• Work order: Your answer should be the complete set of entries, transcribed exactly.

• Task data:
------------------------------------------------

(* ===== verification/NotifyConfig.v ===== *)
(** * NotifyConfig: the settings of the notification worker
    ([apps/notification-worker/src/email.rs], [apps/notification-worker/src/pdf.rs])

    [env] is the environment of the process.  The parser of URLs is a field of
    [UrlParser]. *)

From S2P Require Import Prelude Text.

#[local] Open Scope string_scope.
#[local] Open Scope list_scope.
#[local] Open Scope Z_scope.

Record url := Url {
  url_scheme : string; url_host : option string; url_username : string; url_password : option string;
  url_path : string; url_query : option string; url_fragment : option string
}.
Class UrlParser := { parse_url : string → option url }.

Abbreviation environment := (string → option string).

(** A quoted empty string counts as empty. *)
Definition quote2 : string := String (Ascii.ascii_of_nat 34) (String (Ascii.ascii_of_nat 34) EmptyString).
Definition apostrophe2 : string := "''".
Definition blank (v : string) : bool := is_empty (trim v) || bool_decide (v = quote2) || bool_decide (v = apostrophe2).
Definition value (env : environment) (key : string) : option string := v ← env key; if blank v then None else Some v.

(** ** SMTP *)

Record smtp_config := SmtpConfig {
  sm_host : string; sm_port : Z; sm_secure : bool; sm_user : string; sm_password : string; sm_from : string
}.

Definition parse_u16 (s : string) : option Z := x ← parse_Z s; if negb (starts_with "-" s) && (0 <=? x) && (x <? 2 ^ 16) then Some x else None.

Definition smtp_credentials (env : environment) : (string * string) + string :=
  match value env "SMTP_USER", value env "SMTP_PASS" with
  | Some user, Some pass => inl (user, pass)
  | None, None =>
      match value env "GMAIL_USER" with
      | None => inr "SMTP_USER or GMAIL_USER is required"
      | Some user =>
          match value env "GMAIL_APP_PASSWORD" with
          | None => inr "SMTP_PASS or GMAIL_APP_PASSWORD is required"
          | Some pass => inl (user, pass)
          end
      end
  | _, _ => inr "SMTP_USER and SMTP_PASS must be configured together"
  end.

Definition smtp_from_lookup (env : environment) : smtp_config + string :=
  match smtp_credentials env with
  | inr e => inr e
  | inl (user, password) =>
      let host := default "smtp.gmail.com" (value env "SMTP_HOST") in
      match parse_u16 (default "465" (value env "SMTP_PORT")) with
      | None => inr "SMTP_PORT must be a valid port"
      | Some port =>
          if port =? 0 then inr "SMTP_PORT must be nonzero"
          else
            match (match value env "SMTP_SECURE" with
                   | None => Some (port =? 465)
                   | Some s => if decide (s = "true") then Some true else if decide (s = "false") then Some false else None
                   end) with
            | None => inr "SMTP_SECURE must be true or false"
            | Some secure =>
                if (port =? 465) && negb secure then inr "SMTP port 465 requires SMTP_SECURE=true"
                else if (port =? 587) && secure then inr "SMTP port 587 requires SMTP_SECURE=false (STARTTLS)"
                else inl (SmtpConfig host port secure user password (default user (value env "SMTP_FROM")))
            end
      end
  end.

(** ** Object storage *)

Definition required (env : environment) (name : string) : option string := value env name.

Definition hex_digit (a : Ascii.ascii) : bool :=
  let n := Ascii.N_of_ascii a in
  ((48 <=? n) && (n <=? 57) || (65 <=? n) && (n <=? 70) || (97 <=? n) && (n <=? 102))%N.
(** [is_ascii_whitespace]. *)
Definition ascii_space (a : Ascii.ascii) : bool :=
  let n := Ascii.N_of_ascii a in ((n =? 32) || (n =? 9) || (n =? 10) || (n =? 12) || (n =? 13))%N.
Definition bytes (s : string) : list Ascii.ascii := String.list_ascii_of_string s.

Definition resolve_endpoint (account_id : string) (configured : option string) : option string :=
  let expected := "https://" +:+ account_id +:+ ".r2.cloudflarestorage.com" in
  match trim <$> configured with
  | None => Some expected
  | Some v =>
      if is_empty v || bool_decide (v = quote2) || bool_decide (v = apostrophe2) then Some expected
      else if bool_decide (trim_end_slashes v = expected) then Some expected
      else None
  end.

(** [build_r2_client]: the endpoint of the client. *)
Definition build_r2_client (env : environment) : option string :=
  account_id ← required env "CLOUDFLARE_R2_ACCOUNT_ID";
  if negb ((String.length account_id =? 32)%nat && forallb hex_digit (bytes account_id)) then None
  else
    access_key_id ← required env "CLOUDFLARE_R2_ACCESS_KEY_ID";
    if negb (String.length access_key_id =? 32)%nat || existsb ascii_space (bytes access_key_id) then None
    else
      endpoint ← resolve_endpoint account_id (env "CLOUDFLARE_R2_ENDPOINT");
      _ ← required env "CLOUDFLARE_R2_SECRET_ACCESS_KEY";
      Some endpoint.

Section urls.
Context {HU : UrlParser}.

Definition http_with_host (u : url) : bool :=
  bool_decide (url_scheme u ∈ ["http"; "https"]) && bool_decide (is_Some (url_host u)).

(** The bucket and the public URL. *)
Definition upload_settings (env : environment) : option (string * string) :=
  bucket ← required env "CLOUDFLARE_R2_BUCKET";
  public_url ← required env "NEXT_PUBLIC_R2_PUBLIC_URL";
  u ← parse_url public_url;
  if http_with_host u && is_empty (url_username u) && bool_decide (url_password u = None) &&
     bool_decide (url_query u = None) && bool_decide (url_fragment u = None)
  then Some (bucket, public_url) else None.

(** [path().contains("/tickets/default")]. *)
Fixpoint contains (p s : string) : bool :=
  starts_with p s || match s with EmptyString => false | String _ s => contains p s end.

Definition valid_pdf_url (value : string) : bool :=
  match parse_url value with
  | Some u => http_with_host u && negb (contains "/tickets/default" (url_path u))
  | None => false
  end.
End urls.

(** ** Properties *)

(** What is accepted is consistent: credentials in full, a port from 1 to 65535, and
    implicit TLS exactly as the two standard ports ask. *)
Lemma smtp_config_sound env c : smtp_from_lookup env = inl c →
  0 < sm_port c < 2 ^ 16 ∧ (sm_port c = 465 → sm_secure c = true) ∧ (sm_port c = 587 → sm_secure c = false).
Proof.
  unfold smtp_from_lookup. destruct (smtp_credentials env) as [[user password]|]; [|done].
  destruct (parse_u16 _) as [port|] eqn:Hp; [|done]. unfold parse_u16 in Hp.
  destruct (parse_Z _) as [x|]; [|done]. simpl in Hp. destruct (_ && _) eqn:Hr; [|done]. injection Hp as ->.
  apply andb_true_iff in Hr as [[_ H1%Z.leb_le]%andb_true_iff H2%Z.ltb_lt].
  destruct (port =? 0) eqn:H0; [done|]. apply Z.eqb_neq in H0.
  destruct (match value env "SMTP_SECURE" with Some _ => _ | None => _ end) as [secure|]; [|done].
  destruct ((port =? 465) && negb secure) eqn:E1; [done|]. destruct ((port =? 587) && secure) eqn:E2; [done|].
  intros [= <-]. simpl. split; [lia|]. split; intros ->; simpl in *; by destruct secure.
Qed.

------------------------------------------------

• Answer to the exercise:
(* ===== verification/NotifyConfig.v ===== *)
(** * NotifyConfig: the settings of the notification worker
    ([apps/notification-worker/src/email.rs], [apps/notification-worker/src/pdf.rs])

    [env] is the environment of the process.  The parser of URLs is a field of
    [UrlParser]. *)

From S2P Require Import Prelude Text.

#[local] Open Scope string_scope.
#[local] Open Scope list_scope.
#[local] Open Scope Z_scope.

Record url := Url {
  url_scheme : string; url_host : option string; url_username : string; url_password : option string;
  url_path : string; url_query : option string; url_fragment : option string
}.
Class UrlParser := { parse_url : string → option url }.

Abbreviation environment := (string → option string).

(** A quoted empty string counts as empty. *)
Definition quote2 : string := String (Ascii.ascii_of_nat 34) (String (Ascii.ascii_of_nat 34) EmptyString).
Definition apostrophe2 : string := "''".
Definition blank (v : string) : bool := is_empty (trim v) || bool_decide (v = quote2) || bool_decide (v = apostrophe2).
Definition value (env : environment) (key : string) : option string := v ← env key; if blank v then None else Some v.

(** ** SMTP *)

Record smtp_config := SmtpConfig {
  sm_host : string; sm_port : Z; sm_secure : bool; sm_user : string; sm_password : string; sm_from : string
}.

Definition parse_u16 (s : string) : option Z := x ← parse_Z s; if negb (starts_with "-" s) && (0 <=? x) && (x <? 2 ^ 16) then Some x else None.

Definition smtp_credentials (env : environment) : (string * string) + string :=
  match value env "SMTP_USER", value env "SMTP_PASS" with
  | Some user, Some pass => inl (user, pass)
  | None, None =>
      match value env "GMAIL_USER" with
      | None => inr "SMTP_USER or GMAIL_USER is required"
      | Some user =>
          match value env "GMAIL_APP_PASSWORD" with
          | None => inr "SMTP_PASS or GMAIL_APP_PASSWORD is required"
          | Some pass => inl (user, pass)
          end
      end
  | _, _ => inr "SMTP_USER and SMTP_PASS must be configured together"
  end.

Definition smtp_from_lookup (env : environment) : smtp_config + string :=
  match smtp_credentials env with
  | inr e => inr e
  | inl (user, password) =>
      let host := default "smtp.gmail.com" (value env "SMTP_HOST") in
      match parse_u16 (default "465" (value env "SMTP_PORT")) with
      | None => inr "SMTP_PORT must be a valid port"
      | Some port =>
          if port =? 0 then inr "SMTP_PORT must be nonzero"
          else
            match (match value env "SMTP_SECURE" with
                   | None => Some (port =? 465)
                   | Some s => if decide (s = "true") then Some true else if decide (s = "false") then Some false else None
                   end) with
            | None => inr "SMTP_SECURE must be true or false"
            | Some secure =>
                if (port =? 465) && negb secure then inr "SMTP port 465 requires SMTP_SECURE=true"
                else if (port =? 587) && secure then inr "SMTP port 587 requires SMTP_SECURE=false (STARTTLS)"
                else inl (SmtpConfig host port secure user password (default user (value env "SMTP_FROM")))
            end
      end
  end.

(** ** Object storage *)

Definition required (env : environment) (name : string) : option string := value env name.

Definition hex_digit (a : Ascii.ascii) : bool :=
  let n := Ascii.N_of_ascii a in
  ((48 <=? n) && (n <=? 57) || (65 <=? n) && (n <=? 70) || (97 <=? n) && (n <=? 102))%N.
(** [is_ascii_whitespace]. *)
Definition ascii_space (a : Ascii.ascii) : bool :=
  let n := Ascii.N_of_ascii a in ((n =? 32) || (n =? 9) || (n =? 10) || (n =? 12) || (n =? 13))%N.
Definition bytes (s : string) : list Ascii.ascii := String.list_ascii_of_string s.

Definition resolve_endpoint (account_id : string) (configured : option string) : option string :=
  let expected := "https://" +:+ account_id +:+ ".r2.cloudflarestorage.com" in
  match trim <$> configured with
  | None => Some expected
  | Some v =>
      if is_empty v || bool_decide (v = quote2) || bool_decide (v = apostrophe2) then Some expected
      else if bool_decide (trim_end_slashes v = expected) then Some expected
      else None
  end.

(** [build_r2_client]: the endpoint of the client. *)
Definition build_r2_client (env : environment) : option string :=
  account_id ← required env "CLOUDFLARE_R2_ACCOUNT_ID";
  if negb ((String.length account_id =? 32)%nat && forallb hex_digit (bytes account_id)) then None
  else
    access_key_id ← required env "CLOUDFLARE_R2_ACCESS_KEY_ID";
    if negb (String.length access_key_id =? 32)%nat || existsb ascii_space (bytes access_key_id) then None
    else
      endpoint ← resolve_endpoint account_id (env "CLOUDFLARE_R2_ENDPOINT");
      _ ← required env "CLOUDFLARE_R2_SECRET_ACCESS_KEY";
      Some endpoint.

Section urls.
Context {HU : UrlParser}.

Definition http_with_host (u : url) : bool :=
  bool_decide (url_scheme u ∈ ["http"; "https"]) && bool_decide (is_Some (url_host u)).

(** The bucket and the public URL. *)
Definition upload_settings (env : environment) : option (string * string) :=
  bucket ← required env "CLOUDFLARE_R2_BUCKET";
  public_url ← required env "NEXT_PUBLIC_R2_PUBLIC_URL";
  u ← parse_url public_url;
  if http_with_host u && is_empty (url_username u) && bool_decide (url_password u = None) &&
     bool_decide (url_query u = None) && bool_decide (url_fragment u = None)
  then Some (bucket, public_url) else None.

(** [path().contains("/tickets/default")]. *)
Fixpoint contains (p s : string) : bool :=
  starts_with p s || match s with EmptyString => false | String _ s => contains p s end.

Definition valid_pdf_url (value : string) : bool :=
  match parse_url value with
  | Some u => http_with_host u && negb (contains "/tickets/default" (url_path u))
  | None => false
  end.
End urls.

(** ** Properties *)

(** What is accepted is consistent: credentials in full, a port from 1 to 65535, and
    implicit TLS exactly as the two standard ports ask. *)
Lemma smtp_config_sound env c : smtp_from_lookup env = inl c →
  0 < sm_port c < 2 ^ 16 ∧ (sm_port c = 465 → sm_secure c = true) ∧ (sm_port c = 587 → sm_secure c = false).
Proof.
  unfold smtp_from_lookup. destruct (smtp_credentials env) as [[user password]|]; [|done].
  destruct (parse_u16 _) as [port|] eqn:Hp; [|done]. unfold parse_u16 in Hp.
  destruct (parse_Z _) as [x|]; [|done]. simpl in Hp. destruct (_ && _) eqn:Hr; [|done]. injection Hp as ->.
  apply andb_true_iff in Hr as [[_ H1%Z.leb_le]%andb_true_iff H2%Z.ltb_lt].
  destruct (port =? 0) eqn:H0; [done|]. apply Z.eqb_neq in H0.
  destruct (match value env "SMTP_SECURE" with Some _ => _ | None => _ end) as [secure|]; [|done].
  destruct ((port =? 465) && negb secure) eqn:E1; [done|]. destruct ((port =? 587) && secure) eqn:E2; [done|].
  intros [= <-]. simpl. split; [lia|]. split; intros ->; simpl in *; by destruct secure.
Qed.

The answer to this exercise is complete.